Datapages, Inc.Print this page

Multiple Breakout of Experimental Salt Sheets and Related 3-D Fault Systems

JACKSON, M. P. A., H. GE,  and B. C. VENDEVILLE

A physical model simulated sub-salt structures created by emplacement and evacuation of several generations of stacked salt sheets driven seaward by episodic progradation. Structural evolution is shown by sequential maps and restored cross sections and compared with examples in the Gulf of Mexico. In each of six cycles, a salt sheet extruded from an emergent diapir, became buried and was squeezed seaward by prograding strata, then broke out again farther seaward.
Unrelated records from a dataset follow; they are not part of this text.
(** [if err := m; err != nil { return h(err) }] *)
Definition check_err (m : go S R (option error)) (h : error → R) : go S R unit :=
  m ≫= λ r, match r with None => mret tt | Some e => return_ (h e) end.

(** [x, err := m; if err != nil { body }] where [body] returns. *)
Definition catch {A} (m : go S R (gores A)) (h : error → go S R A) : go S R A :=
  m ≫= λ r, match r with Ok a => mret a | Err e => h e end.

(** A nil dereference panics. *)
Definition deref {A} (o : option A) : go S R A :=
  match o with Some a => mret a | None => panic "nil pointer dereference" end.

(** [for _, x := range l { body }]; [continue] falls through. *)
Fixpoint for_each {A} (l : list A) (body : A → go S R unit) : go S R unit :=
  match l with
  | [] => mret tt
  | x :: l => body x ≫= λ _, for_each l body
  end.

(** The keys of a map in the order [range] visits them. *)
Definition range {A} (m : gmap string A) : go S R (list string) :=
  call (RangeKeys (map_to_list m).*1).

(** The machines of the collection in the order [range] visits them. *)
Definition range_machines (ms : Machines) : go S R (list Machine) :=
  range ms ≫= λ ks,
  mret (omap (λ n, ms !! n) ks).
End Go.

(** A function body as a function: with and without mutated objects. *)
Definition func_on {S R} (body : go S R R) (s : S) : prog (S * R) :=
  prog_bind (body s) (λ sr, Ret (sr.1, match sr.2 with inl r => r | inr r => r end)).
Definition func {R} (body : go unit R R) : prog R :=
  prog_bind (func_on body tt) (λ sr, Ret sr.2).

(** A function with local variables [s]. *)
Definition func_with {S R} (body : go S R R) (s : S) : prog R :=
  prog_bind (func_on body s) (λ sr, Ret sr.2).

(** Running a body on the part of the caller's objects that [into] selects. *)
Definition zoom {S S' R A} (into : S → S') (back : S' → S → S) (m : go S' R A) : go S R A :=
  λ s, prog_bind (m (into s)) (λ sr, Ret (back sr.1 s, sr.2)).

(** ** Environments and weakest preconditions *)

(** [env_pre] is what a call requires, [env_step e x g g'] that the
    environment may answer [x], moving its state from [g] to [g']. *)
Class Env (G : Type) := {
  env_pre : ∀ {X}, sysE X → G → Prop;
  env_step : ∀ {X}, sysE X → X → G → G → Prop;
}.

Section Wp.
Context {G : Type} `{!Env G}.

Fixpoint wp {A} (p : prog A) (g : G) (Q : G → A → Prop) : Prop :=
  match p with
  | Ret a => Q g a
  | Vis e k =>
      env_pre e g ∧
      ∀ x g', lang_ok e x → env_step e x g g' → wp (k x) g' Q
  end.

(** [exec p g g' a]: the program may run from [g] to [g'] and return [a]. *)
Fixpoint exec {A} (p : prog A) (g g' : G) (a : A) : Prop :=
  match p with
  | Ret a' => g' = g ∧ a = a'
  | Vis e k => ∃ x g1, lang_ok e x ∧ env_step e x g g1 ∧ exec (k x) g1 g' a
  end.

Lemma wp_sound {A} (p : prog A) g Q g' a : wp p g Q → exec p g g' a → Q g' a.
Proof.
  revert g. induction p as [a'|X e k IH]; intros g; simpl.
  - by intros HQ [-> ->].
  - intros [_ HQ] (x & g1 & Hx & Hs & He). eauto.
Qed.

Lemma wp_mono {A} (p : prog A) g (Q Q' : G → A → Prop) :
  wp p g Q → (∀ g' a, Q g' a → Q' g' a) → wp p g Q'.
Proof.
  intros HQ HQQ. revert g HQ. induction p as [a|X e k IH]; intros g; simpl; [auto|].
  intros [? HQ]; split; [done|]. eauto.
Qed.

Lemma wp_bind {A B} (p : prog A) (f : A → prog B) g Q :
  wp (prog_bind p f) g Q ↔ wp p g (λ g' a, wp (f a) g' Q).
Proof.
  revert g. induction p as [a|X e k IH]; intros g; simpl; [done|].
  by setoid_rewrite IH.
Qed.

Lemma wp_and {A} (p : prog A) g (Q Q' : G → A → Prop) :
  wp p g Q → wp p g Q' → wp p g (λ g' a, Q g' a ∧ Q' g' a).
Proof.
  revert g. induction p as [a|X e k IH]; intros g; simpl; [auto|].
  intros [? HQ] [_ HQ']; split; [done|]. eauto.
Qed.

(** The two-exit form for function bodies: [K] when the body falls through,
    [Rt] when it returns. *)
Definition gwp {S R A} (m : go S R A) (s : S) (g : G)
    (K : G → S → A → Prop) (Rt : G → S → R → Prop) : Prop :=
  wp (m s) g (λ g' sr, match sr.2 with inl a => K g' sr.1 a | inr r => Rt g' sr.1 r end).

Section Rules.
Context {S R : Type}.
Implicit Types (s : S) (g : G) (Rt : G → S → R → Prop).

Lemma gwp_mono {A} (m : go S R A) s g (K K' : G → S → A → Prop) Rt Rt' :
  gwp m s g K Rt → (∀ g s a, K g s a → K' g s a) → (∀ g s r, Rt g s r → Rt' g s r) →
  gwp m s g K' Rt'.
Proof.
  intros Hm HK HR. eapply wp_mono; [exact Hm|]. intros g' [s' [a|r]]; simpl; auto.
Qed.

Lemma gwp_ret {A} (a : A) s g (K : G → S → A → Prop) Rt :
  K g s a → gwp (mret a) s g K Rt.
Proof. done. Qed.

Lemma gwp_bind {A B} (m : go S R A) (f : A → go S R B) s g K Rt :
  gwp m s g (λ g s a, gwp (f a) s g K Rt) Rt → gwp (m ≫= f) s g K Rt.
Proof.
  intros Hm. unfold gwp, mbind, go_bind. apply wp_bind.
  eapply wp_mono; [exact Hm|]. by intros g' [s' [a|r]].
Qed.

Lemma gwp_return {A} (r : R) s g (K : G → S → A → Prop) Rt :
  Rt g s r → gwp (return_ r) s g K Rt.
Proof. done. Qed.

Lemma gwp_call {X} (e : sysE X) s g K Rt :
  env_pre e g → (∀ x g', lang_ok e x → env_step e x g g' → K g' s x) →
  gwp (call e) s g K Rt.
Proof. by split. Qed.

Lemma gwp_callp {X} (p : prog X) s g K Rt :
  wp p g (λ g' x, K g' s x) → gwp (callp p) s g K Rt.
Proof. intros Hp. unfold gwp, callp. apply wp_bind. exact Hp. Qed.

Lemma gwp_calls {X} (f : S → prog (S * X)) s g K Rt :
  wp (f s) g (λ g' sx, K g' sx.1 sx.2) → gwp (calls f) s g K Rt.
Proof. intros Hp. unfold gwp, calls. apply wp_bind. exact Hp. Qed.

Lemma gwp_get s g K Rt : K g s s → gwp get s g K Rt.
Proof. done. Qed.
Lemma gwp_gets {A} (f : S → A) s g K Rt : K g s (f s) → gwp (gets f) s g K Rt.
Proof. done. Qed.
Lemma gwp_modify f s g K Rt : K g (f s) tt → gwp (modify f) s g K Rt.
Proof. done. Qed.

Lemma gwp_when b body s g K Rt :
  (b = true → gwp body s g K Rt) → (b = false → K g s tt) →
  gwp (when b body) s g K Rt.
Proof. destruct b; intros Ht Hf; [auto|]. by apply gwp_ret, Hf. Qed.

Lemma gwp_panic {A} msg s g (K : G → S → A → Prop) Rt :
  env_pre (Panic msg) g → gwp (panic msg) s g K Rt.
Proof. intros Hp. by split; [|intros []]. Qed.

Lemma gwp_check {A} (m : go S R (gores A)) h s g K Rt :
  gwp m s g (λ g s r, match r with Ok a => K g s a | Err e => Rt g s (h e) end) Rt →
  gwp (check m h) s g K Rt.
Proof.
  intros Hm. apply gwp_bind. eapply gwp_mono; [exact Hm| |done].
  by intros g' s' [a|e].
Qed.

Lemma gwp_check_err (m : go S R (option error)) h s g K Rt :
  gwp m s g (λ g s r, match r with None => K g s tt | Some e => Rt g s (h e) end) Rt →
  gwp (check_err m h) s g K Rt.
Proof.
  intros Hm. apply gwp_bind. eapply gwp_mono; [exact Hm| |done].
  by intros g' s' [e|].
Qed.

Lemma gwp_catch {A} (m : go S R (gores A)) h s g K Rt :
  gwp m s g (λ g s r, match r with Ok a => K g s a | Err e => gwp (h e) s g K Rt end) Rt →
  gwp (catch m h) s g K Rt.
Proof.
  intros Hm. apply gwp_bind. eapply gwp_mono; [exact Hm| |done].
  by intros g' s' [a|e].
Qed.

Lemma gwp_deref {A} (o : option A) s g (K : G → S → A → Prop) Rt :
  (∀ a, o = Some a → K g s a) →
  (o = None → env_pre (Panic "nil pointer dereference") g) →
  gwp (deref o) s g K Rt.
Proof.
  destruct o as [a|]; simpl; intros HK HN; [by apply gwp_ret, HK|].
  by apply gwp_panic, HN.
Qed.

(** Loops: [I done rest] holds before each iteration. *)
Lemma gwp_for_each {A} (l : list A) (body : A → go S R unit)
    (I : list A → list A → G → S → Prop) s g (K : G → S → unit → Prop) Rt :
  I [] l g s →
  (∀ d x r g s, l = d ++ x :: r → I d (x :: r) g s →
    gwp (body x) s g (λ g s _, I (d ++ [x]) r g s) Rt) →
  (∀ g s, I l [] g s → K g s tt) →
  gwp (for_each l body) s g K Rt.
Proof.
  intros H0 Hstep Hend.
  assert (∀ r d g s, l = d ++ r → I d r g s → gwp (for_each r body) s g K Rt) as Hgen.
  { induction r as [|x r IH]; intros d g' s' Hl HI; simpl.
    - rewrite app_nil_r in Hl; subst. apply gwp_ret. auto.
    - apply gwp_bind. eapply gwp_mono; [by eapply Hstep| |done].
      intros g1 s1 u H1. apply (IH (d ++ [x])); [|done].
      by rewrite <- app_assoc. }
  by eapply (Hgen l []).
Qed.

(** The common case: an invariant that does not mention the list. *)
Lemma gwp_for_each_inv {A} (l : list A) (body : A → go S R unit)
    (I : G → S → Prop) s g (K : G → S → unit → Prop) Rt :
  I g s →
  (∀ x g s, x ∈ l → I g s → gwp (body x) s g (λ g s _, I g s) Rt) →
  (∀ g s, I g s → K g s tt) →
  gwp (for_each l body) s g K Rt.
Proof.
  intros H0 Hstep Hend. apply (gwp_for_each _ _ (λ _ _, I)); [done| |done].
  intros d x r g' s' Hl HI. apply Hstep; [|done]. rewrite Hl.
  set_solver.
Qed.

Lemma gwp_zoom {S' A} (into : S → S') (back : S' → S → S) (m : go S' R A) s g
    (K : G → S → A → Prop) Rt :
  gwp m (into s) g (λ g z a, K g (back z s) a) (λ g z r, Rt g (back z s) r) →
  gwp (zoom into back m) s g K Rt.
Proof. intros Hm. unfold gwp, zoom. apply wp_bind. exact Hm. Qed.
End Rules.

Lemma wp_func_on {S R} (body : go S R R) s g Q :
  gwp body s g (λ g s r, Q g (s, r)) (λ g s r, Q g (s, r)) → wp (func_on body s) g Q.
Proof.
  intros Hb. unfold func_on. apply wp_bind. eapply wp_mono; [exact Hb|].
  by intros g' [s' [r|r]].
Qed.

Lemma wp_func_with {S R} (body : go S R R) s g Q :
  gwp body s g (λ g _ r, Q g r) (λ g _ r, Q g r) → wp (func_with body s) g Q.
Proof. intros Hb. unfold func_with. apply wp_bind. by apply wp_func_on. Qed.

Lemma wp_func {R} (body : go unit R R) g Q :
  gwp body tt g (λ g _ r, Q g r) (λ g _ r, Q g r) → wp (func body) g Q.
Proof. intros Hb. unfold func. apply wp_bind. by apply wp_func_on. Qed.
End Wp.

(** ** Running a program against a handler *)

(** A deterministic environment: [None] models an answer that never comes. *)
Definition handler (W : Type) : Type := ∀ X, sysE X → W → option (X * W).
This seaward shift eventually created a multi-tiered salt system that leaned strongly seaward. Additionally, small sheets extruded landward and pooled in the rollover syncline in the front of the prograding wedge. These subsidiary landward-extruding sheets became partially evacuated or entirely welded. Evacuation and local extension created trailing fault systems: normal faults that soled out on the evacuated salt and whose arcuate map traces delineated the outlines of the underlying salt sheet. Evacuation also created keystone fault systems in the stretched crest of rollover anticlines or turtle anticlines. Basal flaps of inverted strata underlay salt sheets, typically just seaward of the inclined feeder stem. Extreme shortening or extension occurred locally, but the overall length of cross sections remained constant. Strains were complexly balanced by a combination of (a) space-creating deformation such as normal faulting, salt evacuation, and roof dismemberment versus (b) space-filling deformation such as buckling, active diapirism, fold-nappe rolling, roof overthrusting, and salt breakout and extrusion.

AAPG Search and Discovery Article #91021©1997 AAPG Annual Convention, Dallas, Texas.